Below are lines of data, and only some are wanted. Please repeat exactly those from the line that has "Definition isNaN (x" through the line that has "(** [x || d] on a".

Top of Task input

(** * FDA nozzle V&V scripts: experimental-file parser, sample reader,
      error metrics and jet width

    A shallow embedding of [scripts/vv_utils.py] and of
    [calculate_jet_width] from [scripts/vv_jet_width.py], with the steps
    of the scripts that call them ([Callers]) and the data check and the
    sync of the master script [run_all_vv.py] ([Orchestrator]).

    Numbers are IEEE-754 binary64 values (Rocq's primitive [float]), the
    type of a Python [float] and of a numpy [float64].  Text is ASCII
    ([string]).  A Python exception is a value of [exn]; a call that may
    raise returns a [res].

    The scripts call Python's [str] methods and [float], [pathlib] and
    numpy.  These are modelled here as far as the scripts use them:
    [PyStr], [PyFloat], the file tree of [Reader] and [Np].  A file is the
    list of the lines its iterator yields (the parser) or its text (the
    table reader); a path is looked up in a tree of directories whose
    entries come in the order [iterdir] yields them, and a time name is
    one path component. *)

From Stdlib Require Import ZArith QArith Qabs List String Ascii Bool Lia Floats.
From Stdlib Require Uint63.
From stdpp Require Import gmap strings.
Import ListNotations.

Local Open Scope string_scope.
Local Open Scope list_scope.

(** ** Python text primitives *)

Module PyStr.

(** [str.isspace] on one ASCII character: TAB, LF, VT, FF, CR, the four
    separators FS..US, and the space. *)
Definition is_space (c : ascii) : bool :=
  let n := nat_of_ascii c in
  ((9 <=? n)%nat && (n <=? 13)%nat) || ((28 <=? n)%nat && (n <=? 32)%nat).

Definition is_empty (s : string) : bool :=
  match s with EmptyString => true | String _ _ => false end.
(** * Billing service: subscription lifecycle, proration, payments, sync

    A shallow embedding of the decision logic of the billing service
    (TypeScript): the payment service (refunds, webhook payment updates,
    invoice payment bookkeeping), the invoice service (line items), the
    subscription service (lifecycle operations), the billing service
    (proration, end-of-period billing, MRR) and the Ramp sync service
    (paginated transaction sync with retry).

    Modelling conventions.
    - A JavaScript [number] that holds money or a quantity is an IEEE 754
      binary64 value ([float]), with the arithmetic, the rounding, the
      infinities, the NaN and the signed zeros of the language.  Counts
      of days and of rows are integers ([Z], [nat]).
    - A [Date] is its time value, milliseconds since the epoch ([Z]),
      read in UTC.
    - An [async] method is a computation in a state-and-exception monad:
      a [throw] keeps every write made before it.
    - Repositories (not part of the service sources) are tables keyed by
      id; [update] merges the given fields into the stored row. *)

From Stdlib Require Import ZArith QArith Qround Qpower Qfield Floats Lia.
From stdpp Require Import gmap strings list fin_maps pretty.

Set Warnings "-inexact-float".

Open Scope Z_scope.

(** ** JavaScript numbers *)

Module JS.

(** A [number] is a binary64 value; [+], [-], [*] and [/] are the
    operations of IEEE 754 with rounding to nearest, ties to even. *)
Definition number : Type := float.

#[local] Bind Scope float_scope with number.

(** [x < y], [x <= y], [x > y], [x >= y] and [x === y]; each is false
    when an operand is NaN, and the two zeros are equal. *)
Definition lt (x y : number) : bool := (x <? y)%float.
Definition le (x y : number) : bool := (x <=? y)%float.
Definition gt (x y : number) : bool := (y <? x)%float.
Definition ge (x y : number) : bool := (y <=? x)%float.
Definition strict_eq (x y : number) : bool := (x =? y)%float.

Definition isNaN (x : number) : bool := PrimFloat.is_nan x.

(** [ToBoolean]: a number is falsy when it is a zero or NaN. *)
Definition truthy (x : number) : bool :=
  negb (strict_eq x 0) && negb (isNaN x).

(** [x || d]. *)
Definition or_else (x d : number) : number := if truthy x then x else d.

(** [x || d] on a number that may be [undefined]. *)
Definition opt_or_else (x : option number) (d : number) : number :=
  match x with
  | Some v => or_else v d
  | None => d
  end.

(** The number of an integer, exact below [2^53]. *)
Definition of_Z (z : Z) : number :=
  SF2Prim (binary_normalize prec emax z 0 false).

Bottom of Task input

- Answer space -
Definition isNaN (x : number) : bool := PrimFloat.is_nan x.

(** [ToBoolean]: a number is falsy when it is a zero or NaN. *)
Definition truthy (x : number) : bool :=
  negb (strict_eq x 0) && negb (isNaN x).

(** [x || d]. *)
Definition or_else (x d : number) : number := if truthy x then x else d.

(** [x || d] on a number that may be [undefined]. *)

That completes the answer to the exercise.